他早就油尽灯枯,此刻能在生命最后一刻,看到大王能带兵救援他们,他无憾了。
可赵怀安依旧握着他的手,久久无言。
“傅彤。”
赵怀安沉声道。
“末将在!”
傅彤出列。
“清点人数,先将伤员送往沭阳治疗,阵亡兄弟的遗体,全部收敛,运回金陵雨花安葬。”“这一次他们所有人都授一等功勋,他们的家人子弟,享一等士待遇!”
“谢大王!”
傅彤声音哽咽。
接着,赵怀安起身,对围在阵地上的所有人喊道:
“保义军的兄弟们!我赵怀安,来接你们回家了!”
“你们因为我的一个命令,在正月离开家乡,北上徐州,参与别人的战事。
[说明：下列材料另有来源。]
(* ===== verification/TableauFacts.v ===== *)
(** * The tableau stays consistent

    A tableau is seen as a number of variables, a map from variables to rows,
    a relation between columns and the rows they list, and a map to types.
    The operations of Tableau.v are specified on this view: they keep the
    invariant [tab_inv], never fail under it, and keep the solutions of the
    system of equations that the rows are.
    The second part shows what a pivot does to the rows. *)
From S2P Require Import Prelude Gmp FastRationalInt Number Lex Delta Polynomial Tableau.
From Stdlib Require Import Lia.

#[local] Open Scope nat_scope.

(** ** Columns as sets of rows *)

Lemma Column_addRow_ok c r : NoDup c → r ∉ c →
  NoDup (Column_addRow c r) ∧ ∀ x, x ∈ Column_addRow c r ↔ x ∈ c ∨ x = r.
Proof.
  intros Hc Hr. unfold Column_addRow. split.
  - apply NoDup_app. split; [done|]. split; [|apply NoDup_singleton]. set_solver.
  - set_solver.
Qed.

Lemma rfind_Some c r : r ∈ c → ∃ i, rfind c r = Some i ∧ c !! i = Some r.
Proof.
  induction c as [|x c IH]; [by intros ?%not_elem_of_nil|]. rewrite elem_of_cons. simpl.
  destruct (rfind c r) as [j|] eqn:E.
  - intros _. exists (S j). split; [done|]. simpl.
    destruct (decide (r ∈ c)) as [Hin|Hn].
    + destruct (IH Hin) as (i & [= ->] & Hi). done.
    + exfalso. clear IH. revert j E Hn. induction c as [|y c IH]; intros j; simpl; [done|].
      destruct (rfind c r) as [k|]; [intros _ Hn; apply (IH k); [done|set_solver]|].
      destruct (Nat.eqb_spec y r); [set_solver | done].
  - intros [->|Hin]; [|by destruct (IH Hin) as (i & [=] & _)].
    rewrite Nat.eqb_refl. by exists 0.
Qed.

Lemma Column_removeRow_ok c r : r ∈ c → ∃ c', Column_removeRow c r = Ok c' ∧ c ≡ₚ r :: c'.
Proof.
  intros Hr. unfold Column_removeRow. destruct (rfind_Some c r Hr) as (i & -> & Hi).
  destruct (exists_last (l := c)) as (l & x & ->); [by intros ->; apply not_elem_of_nil in Hr|].
  rewrite length_app. simpl. rewrite Nat.add_sub.
  assert (at_ (l ++ [x]) (length l) = Ok x) as -> by (unfold at_; by rewrite (list_lookup_middle l [] x)).
  simpl. pose proof (lookup_lt_Some _ _ _ Hi) as Hl. rewrite length_app in Hl. simpl in Hl.
  unfold upd. rewrite length_app. simpl. rewrite (proj2 (Nat.ltb_lt _ _) Hl). simpl.
  eexists. split; [done|]. destruct (decide (i = length l)) as [->|Hne].
  - assert (x = r) as -> by (rewrite (list_lookup_middle l [] x) in Hi by done; congruence).
    rewrite insert_app_r_alt, Nat.sub_diag by lia. simpl.
    rewrite length_app, Nat.add_sub, (take_app_length l). by rewrite Permutation_app_comm.
  - rewrite insert_app_l by lia. rewrite length_app, Nat.add_sub, take_app_le by (rewrite length_insert; lia).
    rewrite take_ge by (rewrite length_insert; lia).
    rewrite lookup_app_l in Hi by lia. apply list_elem_of_split_length in Hi as (l1 & l2 & -> & ->).
    rewrite insert_app_r_alt, Nat.sub_diag by lia. simpl.
    rewrite <- app_assoc. simpl. solve_Permutation.
Qed.

Lemma Column_removeRow_set c r : NoDup c → r ∈ c →
  ∃ c', Column_removeRow c r = Ok c' ∧ NoDup c' ∧ ∀ x, x ∈ c' ↔ x ∈ c ∧ x ≠ r.
Proof.
  intros Hc Hr. destruct (Column_removeRow_ok c r Hr) as (c' & -> & Hp). exists c'.
  pose proof Hc as Hc'. rewrite Hp in Hc'. apply NoDup_cons in Hc' as [Hn Hc'].
  split; [done|]. split; [done|]. intros x. rewrite Hp, elem_of_cons. split; [|tauto].
  intros Hx. split; [tauto|]. by intros ->.
Qed.

(** ** The view *)

Definition fupd {A} (f : LVRef → A) (v : LVRef) (x : A) : LVRef → A :=
  λ u, if decide (u = v) then x else f u.

Section view.
Context {N : Type} `{Number N}.
Implicit Types (t : Tableau N) (u v x r : LVRef) (p q : poly_t N).

Definition row_of t v : option (poly_t N) := mjoin (rows t !! v).
Definition col_of t v : option Column := mjoin (cols t !! v).
Definition type_of t v : VarType := default NONE (varTypes t !! v).

Record view t (n : nat) (R : LVRef → option (poly_t N)) (D : LVRef → Prop)
    (P : LVRef → LVRef → Prop) (T : LVRef → VarType) : Prop := {
  view_cols : length (cols t) = n;
  view_rows : length (rows t) = n;
  view_types : length (varTypes t) = n;
  view_row v : row_of t v = R v;
  view_type v : type_of t v = T v;
  view_dom v : is_Some (col_of t v) ↔ D v;
  view_col v c : col_of t v = Some c → NoDup c ∧ ∀ r, r ∈ c ↔ P v r;
}.

(** The variables a row is read in the column of. *)
Definition mentions (R : LVRef → option (poly_t N)) (T : LVRef → VarType) (u r : LVRef) : Prop :=
  T r = BASIC ∧ ∃ p, R r = Some p ∧ u ∈ keys p.

(** An order of the quasi-basic variables: the row of one only refers to
    later ones. *)
Record quasi_order (n : nat) (R : LVRef → option (poly_t N)) (T : LVRef → VarType) (l : list LVRef) : Prop := {
  qo_all v : T v = QUASIBASIC → v ∈ l;
  qo_nodup : NoDup l;
  qo_range v : v ∈ l → v < n;
  qo_later l1 v l2 p u : l = l1 ++ v :: l2 → R v = Some p → u ∈ keys p → T u = QUASIBASIC → u ∈ l2;
}.
Lemma Simplex_pivot_wp E s x y p term : repaired s → type_of (tableau s) x = BASIC → out s x →
  row_of (tableau s) x = Some p → term ∈ p → var term = y →
  wp E (pivot_step s x y) (Simplex_pivot x y s).
Proof.
  intros R Hx Hout Hp Ht Ey. pose proof (rp_core _ R) as C. pose proof (co_tab _ C) as I. pose proof I as [_ O _].
  assert (y ∈ keys p) as Hyk by (apply elem_of_keys; eauto).
  pose proof (ok_basic _ _ _ O x p y Hx Hp Hyk) as Hy.
  assert (x ≠ y) as Hxy by congruence.
  unfold Simplex_pivot. rewrite (proj2 (isBasic_iff _ x) Hx), (proj2 (isNonBasic_iff _ y) Hy). cbn [check rbind].
  apply wp_bind. eapply wp_mono; [by eapply (updateValues_wp E s x y p term)|]. intros s1 (diff & CH & Htar).
  pose proof (cd_frame _ _ _ _ _ _ CH) as F.
  apply wp_bind. eapply wp_mono; [apply (pivot_wp E x y (tableau s1) p); rewrite ?(sf_tableau _ _ F); done|].
  intros t2 PV. pose proof (after_pivot_ok s x y diff s1 t2 R Hx Hy CH PV) as AP.
  set (s2 := eraseCandidate x (with_tableau t2 s1)) in *.
  pose proof (ap_core _ _ _ _ _ AP) as C2.
  assert (type_of (tableau s2) y = BASIC) as Hy2.
  { rewrite (ap_type _ _ _ _ _ AP). unfold swapped, fupd. by rewrite decide_True. }
  assert (y < n) as Hyn by (apply (core_range s2); congruence).
  assert (type_of (tableau s2) x = NONBASIC) as Hx2.
  { rewrite (ap_type _ _ _ _ _ AP). unfold swapped, fupd. by rewrite decide_False, decide_True. }
  (* both ends of the function reach [pivot_step] the same way *)
  assert (∀ s', core s' → (∀ u, cur s' u = cur s2 u) →
            (∀ u, u ≠ y → type_of (tableau s') u = type_of (tableau s2) u) →
            (type_of (tableau s') y = BASIC ∨ type_of (tableau s') y = QUASIBASIC) →
            (∀ σ, solution (tableau s') σ ↔ solution (tableau s2) σ) →
            (∀ u, u ≠ y → u ∈ candidates s' ↔ u ∈ candidates s2) →
            (y ∈ candidates s' ↔ type_of (tableau s') y = BASIC ∧ out s' y) →
            boundStore s' = boundStore s2 → boundsActivated s' = boundsActivated s2 →
            bufferOfActivatedBounds s' = bufferOfActivatedBounds s2 → model s' = model s2 →
            pivot_step s x y s') as Hend.
  { intros s' C' Ecur HT' HTy Hsat Hcand Hcy E1 E2 E3 E4.
    destruct (pivot_candidates s s1 s' x y diff p R Hx Hy Hp Hyk CH Htar) as [K1 K2]; try done.
    - intros u Hu. rewrite Hcand by done. apply (ap_cand _ _ _ _ _ AP).
    - intros u Hu. rewrite HT' by done. apply (ap_type _ _ _ _ _ AP).
    - constructor; [by constructor| | | |done| | | | | | |].
      + intros σ. rewrite Hsat. apply (ap_sat _ _ _ _ _ AP).
      + by rewrite Ecur, (ap_cur _ _ _ _ _ AP).
      + by rewrite HT'.
      + intros u Hux Huy. rewrite HT', (ap_type _ _ _ _ _ AP) by done. by apply swapped_other.
      + intros u Hu Huy. rewrite Ecur, (ap_cur _ _ _ _ _ AP). apply (cd_other _ _ _ _ _ _ CH); congruence.
      + rewrite E1. apply AP.
      + rewrite E2. apply AP.
      + rewrite E3. apply AP.
      + rewrite E4, (ap_model _ _ _ _ _ AP). apply F.
      + rewrite E4, (ap_model _ _ _ _ _ AP). apply F. }
  destruct (co_act _ C2 y Hyn) as (k & Hk & H0 & _).
  unfold getNumOfBoundsActive. rewrite (proj2 (Nat.ltb_lt _ _) (lookup_lt_Some _ _ _ Hk)). cbn [check rbind].
  unfold at_. rewrite Hk. cbn [rbind]. destruct (Nat.eqb_spec k 0) as [->|Hk0].
  - destruct (H0 eq_refl) as [Hlo Hhi].
    apply wp_bind. eapply wp_mono; [apply (basicToQuasi_wp E y _ (co_tab _ C2) Hy2)|].
    intros t3 (I3 & ET3 & ER3 & EN3). cbn [wp].
    assert (¬ out s2 y) as Hno.
    { rewrite out_iff, Hlo, Hhi. unfold under, over. naive_solver. }
    apply Hend; simpl; try done.
    + apply core_with_tableau; [done|done| | | |].
      * rewrite EN3. apply (co_n _ C2).
      * intros σ. unfold solution. apply sat_ext. intros v. by rewrite ER3.
      * intros v. rewrite ET3. destruct (decide (v = y)); [naive_solver|]. intros [->| ->]; done.
      * intros v. rewrite ET3. destruct (decide (v = y)) as [->|]; [done|]. intros Hq Hv.
        destruct (co_act _ C2 v Hv) as (j & Hj & _ & Hq'). by rewrite Hj, (Hq' Hq).
    + intros u Hu. rewrite ET3. by rewrite decide_False.
    + rewrite ET3, decide_True by done. by right.
    + intros σ. unfold solution. apply sat_ext. intros v. by rewrite ER3.
    + rewrite ET3, decide_True by done. split; [|by intros [[=] _]].
      intros [Hc _]%(ap_cand _ _ _ _ _ AP). apply (cd_vcand _ _ _ _ _ _ CH) in Hc.
      apply (rp_cand _ R) in Hc as [Hb _]. congruence.
  - apply wp_bind. eapply wp_mono; [apply (isModelOutOfBounds_wp E s2 n lo hi (core_env _ C2) y Hyn)|].
    intros b Hb. fold (misplaced lo hi (cur s2 y) y) in Hb. fold (out s2 y) in Hb.
    assert (y ∉ candidates s2) as Hny.
    { intros [Hc _]%(ap_cand _ _ _ _ _ AP). apply (cd_vcand _ _ _ _ _ _ CH) in Hc.
      apply (rp_cand _ R) in Hc as [Hb' _]. congruence. }
    destruct b.
    + unfold newCandidate. rewrite (proj2 (isBasic_iff _ y) Hy2). cbn [check rbind wp].
      apply Hend; simpl; try done; [by apply core_with_candidates|by left| |].
      * intros u Hu. rewrite elem_of_set_insert. naive_solver.
      * rewrite elem_of_set_insert. split; [intros _|by left]. split; [done|]. by apply Hb.
    + apply Hend; try done; [by left|]. split; [done|]. intros [_ Ho%Hb]. done.
Qed.

End pivot.

(** * The simplex solver: the buffer of activated bounds

    Bounds are only recorded when they are asserted.  The next call of
    [checkSimplex] first moves every non-basic variable back within its
    strongest bounds and collects the basic variables that violate theirs:
    this establishes the invariant [repaired] of the pivoting loop. *)

Section buffer.
Context {N : Type} `{Number N}.
Implicit Types (t : Tableau N) (s : Simplex N) (u v r : LVRef) (p : poly_t N) (e : LVRef * LABoundRef).
Context (n : nat) (lo hi : LVRef → option lexq).
Hypothesis Hfeas : feasible_bounds lo hi.

(** What an entry of the buffer says: a bound of a tracked variable, at most
    as strong as the strongest. *)
Definition implied_bound (b : LABound N) v : Prop :=
  match type b with
  | bound_l => ∃ l, lo v = Some l ∧ (dval (delta b) <= l)%lex
  | bound_u => ∃ h, hi v = Some h ∧ (h <= dval (delta b))%lex
  end.

Record entry_ok s e : Prop := {
  en_bound : ∃ b, ba (boundStore s) !! e.2 = Some b ∧ lvref b = e.1 ∧ implied_bound b e.1;
  en_type : type_of (tableau s) e.1 = BASIC ∨ type_of (tableau s) e.1 = NONBASIC;
}.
“
“你们血战淄青,伤亡过半,却从未退缩!”
“今日,我赵怀安无论付出什么代价,一定带你们回家!一个都不能少!”
“回家!回家!回家!”
阵地瞬间沸腾!
这群保义军的武士们,互相搀扶,泪流满面!
远处,徐州军阵中。
时溥骑在马上,静静看着这一幕。
马边,时效仰头问:
“父王,他们在喊什么?”
时溥摸了摸儿子的头,缓缓道:
“他们在喊……回家。”
“回家?”
时坟问道:
“他们家在淮南吗?”
时溥摇头,眼中闪过复杂的神色:
“坟儿,你要记住,今日你看到的,是一个真正的豪杰。”
“他为了接自己的兄弟回家,不惜冒险跨海而来,亲率两万大军,深入险地。”
“这样的主君,才能让部下效死。”
“这样的恩义,才能在这乱世中……遮护你。”
“遮护我?”
时坟似懂非懂。
“对。”
时溥点头,声音低沉:
“父王时日无多,日后……你要靠他遮护。”
“记住他的样子,记住今日的场景。这就是我最羡慕他的地方。”
“我也曾想如此,可最后却发现,原来我从来就是做不到的。”
“而这天下,真正能做到的,怕也就是他了!”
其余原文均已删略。